— EXERCISE AIM —
Please give a word-for-word repeat of the line containing "ring_signature_alg_id := ALG_ED25519;" and all lines that come after it in the entries below, ending at the last line.

— GIVEN ENTRIES —
Definition ECDSA_P256_SHA256 : SignatureVerificationAlgorithm := ring_algorithm {|
  ring_public_key_alg_id := ECDSA_P256;
  ring_signature_alg_id := ECDSA_SHA256;
  verification_alg := ring_ECDSA_P256_SHA256_ASN1;
|}.
Definition ECDSA_P256_SHA384 : SignatureVerificationAlgorithm := ring_algorithm {|
  ring_public_key_alg_id := ECDSA_P256;
  ring_signature_alg_id := ECDSA_SHA384;
  verification_alg := ring_ECDSA_P256_SHA384_ASN1;
|}.
Definition ECDSA_P384_SHA256 : SignatureVerificationAlgorithm := ring_algorithm {|
  ring_public_key_alg_id := ECDSA_P384;
  ring_signature_alg_id := ECDSA_SHA256;
  verification_alg := ring_ECDSA_P384_SHA256_ASN1;
|}.
Definition ECDSA_P384_SHA384 : SignatureVerificationAlgorithm := ring_algorithm {|
  ring_public_key_alg_id := ECDSA_P384;
  ring_signature_alg_id := ECDSA_SHA384;
  verification_alg := ring_ECDSA_P384_SHA384_ASN1;
|}.
Definition RSA_PKCS1_2048_8192_SHA256 : SignatureVerificationAlgorithm := ring_algorithm {|
  ring_public_key_alg_id := RSA_ENCRYPTION;
  ring_signature_alg_id := RSA_PKCS1_SHA256;
  verification_alg := ring_RSA_PKCS1_2048_8192_SHA256;
|}.
Definition RSA_PKCS1_2048_8192_SHA384 : SignatureVerificationAlgorithm := ring_algorithm {|
  ring_public_key_alg_id := RSA_ENCRYPTION;
  ring_signature_alg_id := RSA_PKCS1_SHA384;
  verification_alg := ring_RSA_PKCS1_2048_8192_SHA384;
|}.
Definition RSA_PKCS1_2048_8192_SHA512 : SignatureVerificationAlgorithm := ring_algorithm {|
  ring_public_key_alg_id := RSA_ENCRYPTION;
  ring_signature_alg_id := RSA_PKCS1_SHA512;
  verification_alg := ring_RSA_PKCS1_2048_8192_SHA512;
|}.
Definition RSA_PKCS1_3072_8192_SHA384 : SignatureVerificationAlgorithm := ring_algorithm {|
  ring_public_key_alg_id := RSA_ENCRYPTION;
  ring_signature_alg_id := RSA_PKCS1_SHA384;
  verification_alg := ring_RSA_PKCS1_3072_8192_SHA384;
|}.
Definition RSA_PSS_2048_8192_SHA256_LEGACY_KEY : SignatureVerificationAlgorithm := ring_algorithm {|
  ring_public_key_alg_id := RSA_ENCRYPTION;
  ring_signature_alg_id := RSA_PSS_SHA256;
  verification_alg := ring_RSA_PSS_2048_8192_SHA256;
|}.
Definition RSA_PSS_2048_8192_SHA384_LEGACY_KEY : SignatureVerificationAlgorithm := ring_algorithm {|
  ring_public_key_alg_id := RSA_ENCRYPTION;
  ring_signature_alg_id := RSA_PSS_SHA384;
  verification_alg := ring_RSA_PSS_2048_8192_SHA384;
|}.
Definition RSA_PSS_2048_8192_SHA512_LEGACY_KEY : SignatureVerificationAlgorithm := ring_algorithm {|
  ring_public_key_alg_id := RSA_ENCRYPTION;
  ring_signature_alg_id := RSA_PSS_SHA512;
  verification_alg := ring_RSA_PSS_2048_8192_SHA512;
|}.
Definition ED25519 : SignatureVerificationAlgorithm := ring_algorithm {|
  ring_public_key_alg_id := ALG_ED25519;
  ring_signature_alg_id := ALG_ED25519;
  verification_alg := ring_ED25519;
|}.
End RingAlgs.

— EXERCISE SOLUTION —
  ring_signature_alg_id := ALG_ED25519;
  verification_alg := ring_ED25519;
|}.
End RingAlgs.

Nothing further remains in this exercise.